La reducción en la recopilación de datos tiene implicaciones de gran alcance para el avance científico, la transparencia económica y la preparación para la salud pública. Los expertos advierten que la falta de datos sólidos y precisos obstaculizará el progreso científico, oscurecerá el verdadero estado de la economía y podría conducir a crisis de salud perdidas. Umair Irfan, autor principal del informe, declaró que "el gobierno federal es un recolector clave de datos vitales sobre la composición del país", y las acciones de la administración están "creando una imagen más turbia de la economía".
El informe destaca varios casos específicos en los que la recopilación de datos se vio comprometida. Por ejemplo, los programas de monitoreo ambiental enfrentaron importantes recortes presupuestarios, lo que llevó a una reducción en el número de estaciones meteorológicas y sensores de calidad del aire. Esta disminución en los datos ambientales dificulta el seguimiento del cambio climático y los niveles de contaminación, lo que dificulta los esfuerzos para mitigar su impacto.
En el ámbito de la salud pública, la administración supuestamente interfirió con la recopilación y difusión de datos relacionados con los brotes de enfermedades. Esta interferencia, según el informe, obstaculizó la capacidad de los funcionarios de salud pública para responder eficazmente a las amenazas emergentes para la salud. Dylan Scott, coautor del informe, señaló que las acciones de la administración "podrían pasar por alto importantes problemas de salud".

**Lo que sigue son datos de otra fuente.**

(* ===== verification/ConnectionShutdown.v ===== *)
(** * Connection manager: the invariant of a graceful shutdown

    The phases of [DrainHelper] as an invariant over every interleaving of the
    event loop, the grace timer, the calls of clients and connections, and when
    a later shutdown may take the drain over. *)
From Stdlib Require Import ZArith Lia SpecFloat.
From stdpp Require Import base numbers list gmap strings.
From S2P Require Import Prelude Connections ConnectionFacts ConnectionDrain.
Open Scope cpp_scope.

Set Default Goal Selector "!".

Section shutdown.
Context {L : Type} `{!IntrusiveList L} `{!IntrusiveListLaws L}.
Context (react : Call -> CMState L -> list reaction).
Implicit Types (s : CMState L).

(** ** The invariant *)

Definition notifiedOk s (c : nat) : Prop :=
  drainState s c <> NOT_DRAINING \/ notifyPendingShutdown_ (cm s) = false.

(** The connection was told to close, or will be at the end of the loop. *)
Definition closedOk s (c : nat) : Prop :=
  drainState s c = SENT_CLOSE_WHEN_IDLE \/ c ∈ inLoop (env s).

Definition phase s : Prop :=
  let d := drainHelper_ s in
  match shutdownState_ d with
  | NONE => False
  | NOTIFY_PENDING_SHUTDOWN =>
      loopScheduled d = true /\ (forall c, c ∈ visited s -> notifiedOk s c)
  | NOTIFY_PENDING_SHUTDOWN_COMPLETE =>
      loopScheduled d = false /\ isScheduled d = true /\ (forall c, c ∈ elems s -> notifiedOk s c)
  | CLOSE_WHEN_IDLE =>
      loopScheduled d = true /\ (forall c, c ∈ elems s -> notifiedOk s c) /\
      (forall c, c ∈ visited s -> closedOk s c)
  | CLOSE_WHEN_IDLE_COMPLETE =>
      loopScheduled d = false /\ (forall c, c ∈ elems s -> notifiedOk s c) /\
      (forall c, c ∈ elems s -> closedOk s c)
  end.

Record shutdownInv s : Prop := {
  si_wfc : wfc s;
  si_all : all_ (drainHelper_ s) = true;
  si_phase : phase s
}.

(** Preservation for steps that leave the helper alone: connections only
    progress, and those that are new, or become visited, are up to date. *)
Definition closing s : Prop :=
  stateNum CLOSE_WHEN_IDLE <= stateNum (shutdownState_ (drainHelper_ s)).
Definition upToDate s (c : nat) : Prop := notifiedOk s c /\ (closing s -> closedOk s c).

Lemma visited_sub s c : c ∈ visited s -> c ∈ elems s.
Proof. intros Hc. rewrite <- visited_pending. set_solver. Qed.

Lemma phase_mono s s' :
  drainHelper_ s' = drainHelper_ s ->
  (forall c, c ∈ elems s' -> upToDate s' c \/
     (c ∈ elems s /\ (draining s -> c ∈ visited s' -> c ∈ visited s) /\
      (notifiedOk s c -> notifiedOk s' c) /\ (closing s -> closedOk s c -> closedOk s' c))) ->
  phase s -> phase s'.
Proof.
  intros Hh Hc. unfold phase. rewrite Hh.
  assert (Hn : (forall c, c ∈ elems s -> notifiedOk s c) -> forall c, c ∈ elems s' -> notifiedOk s' c).
  { intros Hall c Hin. destruct (Hc c Hin) as [[? _]|(? & _ & ? & _)]; auto. }
  assert (Hu : closing s -> forall c, upToDate s' c -> closedOk s' c).
  { intros Hs c [_ Hcl]. apply Hcl. unfold closing. by rewrite Hh. }
  destruct (shutdownState_ (drainHelper_ s)) eqn:Est; [done|..].
  - intros [Hl Hv]. split; [done|]. intros c Hin.
    destruct (Hc c (visited_sub _ _ Hin)) as [[? _]|(_ & Hvis & Hn' & _)]; [done|].
    apply Hn', Hv, Hvis; [by left|done].
  - intros (Hl & Ht & Hv). auto.
  - assert (Hs : closing s) by (unfold closing; by rewrite Est).
    intros (Hl & Hv & Hcl). split_and!; [done|auto|]. intros c Hin.
    destruct (Hc c (visited_sub _ _ Hin)) as [?|(_ & Hvis & _ & Hcc)]; [auto|].
    apply Hcc, Hcl, Hvis; [done|by right|done].
  - assert (Hs : closing s) by (unfold closing; rewrite Est; simpl; lia).
    intros (Hl & Hv & Hcl). split_and!; [done|auto|]. intros c Hin.
    destruct (Hc c Hin) as [?|(? & _ & _ & Hcc)]; auto.
Qed.

(** ** Client calls *)

Lemma inv_removed s c : c ∈ elems s -> shutdownInv s -> shutdownInv (removed c s).
Proof.
  intros Hc [Hwf Hall Hph]. split; [by apply wfc_removed|done|].
  apply phase_mono with s; [done| |done]. intros d Hd. right.
  rewrite elems_removed in Hd by done. apply elem_of_filter_ne in Hd as [Hdc Hd].
  destruct (parts_removeConnection s c Hwf Hc) as (_ & _ & Hv & _).
  assert (Est : drainState (removed c s) d = drainState s d).
  { unfold drainState. by rewrite conn_removed, decide_False. }
  split_and!; [done| | |].
  - rewrite Hv. by intros _ [_ ?]%elem_of_filter_ne.
  - unfold notifiedOk. by rewrite Est.
  - unfold closedOk. by rewrite Est.
Qed.

Lemma inv_deactivated s c : c ∈ elems s -> shutdownInv s -> shutdownInv (deactivated c s).
Proof.
  intros Hc [Hwf Hall Hph]. split; [by apply wfc_deactivated|done|].
  apply phase_mono with s; [done| |done]. intros d Hd. right.
  rewrite elems_deactivated in Hd by done.
  split_and!; [|intros _; by apply visited_deactivated|done|done].
  apply elem_of_app in Hd as [[_ ?]%elem_of_filter_ne|Hd]; [done|].
  apply list_elem_of_singleton in Hd. by subst.
Qed.
(** [dropConnections] leaves a pending loop callback of the drain
    scheduled but marks the drain complete: the callback then fails the CHECK
    of [drainConnections], which ends the process. *)
Lemma dropConnections_leaves_callback (pct : spec_float) (k : nat) (s : CMState L) :
  wfc s -> portion (getNumConnections s) pct = Some k -> loopScheduled (drainHelper_ s) = true ->
  exists s', dropConnections react pct s = (Ok tt, s') /\
    loopScheduled (drainHelper_ s') = true /\
    (runLoopCallback react s').1 = Err (CheckFailed "shutdownState_").
Proof.
  intros Hwf Hk Hl. unfold dropConnections, stopDrainingForShutdown.
  rewrite bind_assoc, !bind_modify, bind_get. set (s1 := onDrain _ (onDrain _ s)).
  assert (W1 : wfc s1) by by do 2 apply wfc_onDrain.
  change (getNumConnections s1) with (getNumConnections s). rewrite Hk. unfold of_option, bind at 1.
  destruct (run_dropLoop k s1 W1) as (s' & E & _ & _ & H & _). exists s'.
  split; [done|]. rewrite H. split; [done|].
  unfold runLoopCallback, DrainHelper_drainConnections. rewrite bind_modify, bind_get.
  simpl. rewrite H. done.
Qed.

(** ** What a drain misses *)

(** A connection that becomes busy between two batches, before the drain
    has come to it, is moved to the front of the list and never visited: the
    drain completes although that connection was not told [closeWhenIdle]. *)
Lemma activation_escapes_drain (c : nat) (s : CMState L) :
  wfc s -> shutdownState_ (drainHelper_ s) = CLOSE_WHEN_IDLE -> c ∈ tail (pending s) ->
  length (pending s) <= 65 ->
  exists s', (do! onActivated c in runLoopCallback react) s = (Ok tt, s') /\
    shutdownState_ (drainHelper_ s') = CLOSE_WHEN_IDLE_COMPLETE /\
    c ∈ elems s' /\ state_ (conn s' c) = state_ (conn s c).
Proof.
  intros Hwf Hst Hc Hlen. pose proof (head_pending s Hwf) as Hh.
  pose proof (visited_pending s) as El. pose proof (wfc_nodup _ Hwf) as Hnd.
  destruct (pending s) as [|d rest] eqn:Ep; [by apply not_elem_of_nil in Hc|]. simpl in *.
  assert (Hin : c ∈ elems s) by (rewrite <- El; set_solver).
  rewrite <- El in Hnd. apply NoDup_app in Hnd as (_ & _ & [Hdr Hndr]%NoDup_cons).
  assert (Hdc : d <> c) by by intros ->.
  rewrite (bind_Ok _ _ _ _ _ (run_onActivated s c Hwf Hin)).
  set (s1 := activated c s). assert (W1 : wfc s1) by by apply wfc_activated.
  assert (Hit : drainIterator_ (cm s) <> Some c) by (rewrite <- Hh; naive_solver).
  assert (Ep1 : pending s1 = filter (.≠ c) (d :: rest)).
  { destruct (parts_removed _ _ _ (wfc_nodup _ Hwf) Hin (wfc_drain _ Hwf)) as (_ & E & _).
    unfold bumped in E. rewrite decide_False in E by done. rewrite <- Ep.
    unfold pending, s1. rewrite elems_activated by done.
    change (drainIterator_ (cm (activated c s))) with (drainIterator_ (cm s)).
    by rewrite from_cons. }
  assert (Hlen1 : length (pending s1) <= 64).
  { rewrite Ep1. rewrite filter_cons_True by done. simpl.
    pose proof (length_filter_ne c rest Hndr Hc). lia. }
  unfold runLoopCallback. rewrite bind_modify. set (s2 := onDrain (setLoop false) s1).
  destruct (run_drainConnections react Hquiet s2) as (s3 & B & ->); [by apply wfc_onDrain|by right|].
  change (pending s2) with (pending s1) in *. change (visited s2) with (visited s1) in B.
  rewrite drop_ge in * by lia. rewrite take_ge in B by lia. unfold drainTail.
  rewrite bind_modify, bind_get. destruct (ba_mode _ _ _ _ _ B) as (Hh3 & _). simpl. rewrite Hh3.
  change (shutdownState_ (drainHelper_ s2)) with (shutdownState_ (drainHelper_ s)). rewrite Hst. simpl.
  eexists. split; [reflexivity|]. split; [done|]. split.
  - change (c ∈ elems s3). destruct (ba_list _ _ _ _ _ B) as (kept & -> & _).
    apply elem_of_app. left. unfold s1. rewrite visited_activated by done.
    rewrite decide_False by done. set_solver.
  - change (drainState s3 c = drainState s c). rewrite (ba_state _ _ _ _ _ B).
    rewrite decide_False; [done|]. rewrite Ep1. apply notin_filter_ne.
Qed.
End drop_props.

Section removal_during_drain.
Context {L : Type} `{!IntrusiveList L} `{!IntrusiveListLaws L}.

Lemma next_unlinked (s : CMState L) c :
  c ∉ elems s -> next (Some c) s = (Err (Undefined "++ of an iterator that is not linked"), s).
Proof. intros Hc. unfold next. by rewrite bind_get, bool_decide_false. Qed.

(** The loop of [drainConnections] holds an iterator to the next connection
    while it calls [closeWhenIdle]; [removeConnection] only protects the two
    iterators of the manager.  A connection that makes the next one in the list
    go away (whose destructor calls [removeConnection]) leaves the loop with an
    iterator to an unlinked node. *)
Theorem drain_next_removed (react : Call -> CMState L -> list reaction) (c d : nat) (rest : list nat)
    (s : CMState L) :
  wfc s -> shutdownState_ (drainHelper_ s) = CLOSE_WHEN_IDLE ->
  notifyPendingShutdown_ (cm s) = false -> pending s = c :: d :: rest ->
  (forall s0, react (CloseWhenIdle c) s0 = [RRemove d]) ->
  (DrainHelper_drainConnections react s).1 =
    Err (Undefined "++ of an iterator that is not linked").
Proof.
  intros Hwf Hst Hforce Ep Hr. pose proof (head_pending s Hwf) as Hh. rewrite Ep in Hh. simpl in Hh.
  pose proof (visited_pending s) as El. rewrite Ep in El. pose proof (wfc_nodup _ Hwf) as Hnd.
  rewrite <- El in Hnd. pose proof (NoDup_middle_pre _ _ _ Hnd) as Hpre.
  assert (Hc : c ∈ elems s) by (rewrite <- El; set_solver).
  unfold DrainHelper_drainConnections. rewrite bind_get, Hst, <- Hh. simpl orb. cbv iota. rewrite bind_ret.
  change 64 with (S 63). unfold bind at 1. cbn [drainLoop].
  rewrite (bind_Ok _ _ _ _ _ (run_next s c Hc)), bind_get, Hst, Hforce, bool_decide_false by done.
  rewrite <- El, succ_middle by done. simpl head. simpl negb.
  unfold fireCloseWhenIdle. rewrite bind_assoc, bind_get. simpl orb. unfold when, setDrainState.
  rewrite bind_assoc, bind_modify. unfold invoke, logCall. rewrite bind_assoc, bind_modify, bind_assoc, bind_get, Hr.
  match goal with |- context [bind _ _ ?s0] => set (s1 := s0) end.
  assert (Ec : forall e, mgrOf s1 e = mgrOf s e).
  { intros e. unfold mgrOf, conn at 1. simpl. destruct (decide (e = c)) as [->|He].
    - by rewrite lookup_insert_eq.
    - by rewrite lookup_insert_ne. }
  assert (W1 : wfc s1).
  { destruct Hwf as [W1 W2 W3 W4]. split; try done. intros e.
    change (e ∈ elems s <-> mgrOf s1 e = Some (this_ (cm s))). by rewrite W4, Ec. }
  assert (Hd : d ∈ elems s1) by (change (d ∈ elems s); rewrite <- El; set_solver).
  cbn [for_each doReaction].
  rewrite bind_assoc, (bind_Ok _ _ _ _ _ (run_removeConnection s1 d W1 Hd)), bind_ret.
  assert (Hd' : d ∉ elems (removed d s1)).
  { rewrite elems_removed by done. apply notin_filter_ne. }
  cbn [head]. by rewrite (bind_Err _ _ _ _ _ (next_unlinked _ d Hd')).
Qed.
End removal_during_drain.

(** ** Witnesses *)

Definition emptyManager : CMState (list nat) := newManager 9 10 true (mkEnv ∅ ∅ [] []).

Lemma wfc_emptyManager : wfc emptyManager.
Proof.
  split; [constructor|by intros ? [=]|by intros ? [=]|].
  intros c. split; [by intros ?%not_elem_of_nil|]. unfold conn. simpl. by rewrite lookup_empty.
Qed.

(** Nothing of the drain has been used. *)
Definition calm (s : CMState (list nat)) : Prop :=
  wfc s /\ drainHelper_ s = mkDrain true SF1 NONE false false /\ inLoop (env s) = [].

Lemma calm_added c s : calm s ->
  exists s', addConnection passive c false s = (Ok tt, s') /\ calm s' /\ c ∈ elems s'.
Proof.
  intros (Hwf & Hh & Hin). destruct (run_addConnection passive c false s Hwf) as (s' & L1 & ->).
  pose proof (li_mode _ _ _ L1) as (H1 & _ & _ & H4).
  exists s'. unfold addTail. rewrite bind_get. unfold getShutdownState. rewrite H1, Hh. split; [|split].
  - simpl andb. unfold when. rewrite bind_ret, bind_get. by rewrite H1, Hh.
  - split; [apply L1|]. split; [by rewrite H1|by rewrite H4].
  - rewrite (li_elems _ _ _ L1). case_decide; set_solver.
Qed.

Lemma calm_busyManager n : calm (busyManager n).
Proof.
  unfold busyManager. generalize (seq 1 n). intros l.
  assert (Hs : calm emptyManager) by (split; [apply wfc_emptyManager|done]).
  change (calm (for_each l (fun c => addConnection passive c false) emptyManager).2).
  revert Hs. generalize emptyManager. induction l as [|c l IH]; intros s Hs; [done|].
  destruct (calm_added c s Hs) as (s1 & E1 & C1 & _). cbn [for_each].
  rewrite (bind_Ok _ _ _ _ _ E1). by apply IH.
Qed.

Lemma calm_idleManager n idle : calm (idleManager n idle).
Proof.
  unfold idleManager. generalize (seq 1 n). intros l.
  assert (Hs : calm emptyManager) by (split; [apply wfc_emptyManager|done]).
  revert Hs. fold emptyManager. generalize emptyManager.
  induction l as [|c l IH]; intros s Hs; [done|].
  destruct (calm_added c s Hs) as (s1 & E1 & (W1 & H1 & I1) & Hc). cbn [for_each].
  rewrite bind_assoc, (bind_Ok _ _ _ _ _ E1), bind_assoc.
  rewrite (bind_Ok _ _ _ _ _ (run_onDeactivated s1 c W1 Hc)). apply IH.
  pose proof (wfc_deactivated s1 c W1 Hc) as W2. split; [|done].
  by apply (evolved_setConn (deactivated c s1) c (mkConn _ _ _ _)).
Qed.

Lemma list_refines_parts_witness :
  exists s', for_each [PAdd 1; PAdd 2; PAdd 3; PDeactivated 1; PDeactivated 3; PActivated 1; PRemove 2]
      (execParts passive) emptyManager = (Ok tt, s') /\ wfc s' /\ parts s' = mkParts [1] [3].
Proof.
  destruct (list_refines_parts passive
    [PAdd 1; PAdd 2; PAdd 3; PDeactivated 1; PDeactivated 3; PActivated 1; PRemove 2] emptyManager)
    as (s' & E & W & P).
  - apply wfc_emptyManager.
  - done.
  - cbn [partsLegalAll partsLegal]. rewrite !list_elem_of_In. vm_compute. intuition discriminate.
  - exists s'. split; [exact E|]. split; [exact W|]. rewrite P. by vm_compute.
Defined.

El informe también señala cambios en la forma en que se recopilan y analizan los datos de empleo, que, según los críticos, han sido diseñados para minimizar las cifras de desempleo. Estos cambios, combinados con los recortes presupuestarios en la Oficina de Estadísticas Laborales, han generado preocupaciones sobre la precisión y confiabilidad de las estadísticas de empleo.
Las consecuencias a largo plazo de estos retrocesos en la recopilación de datos son inciertas, pero los expertos temen que tengan un impacto duradero en la capacidad del país para abordar los desafíos críticos. Sara Herschander, otra coautora, enfatizó que "con datos menos sólidos y precisos, los avances en la ciencia se ralentizarán". El informe concluye pidiendo una mayor inversión en la recopilación de datos federales y un compromiso con la integridad científica.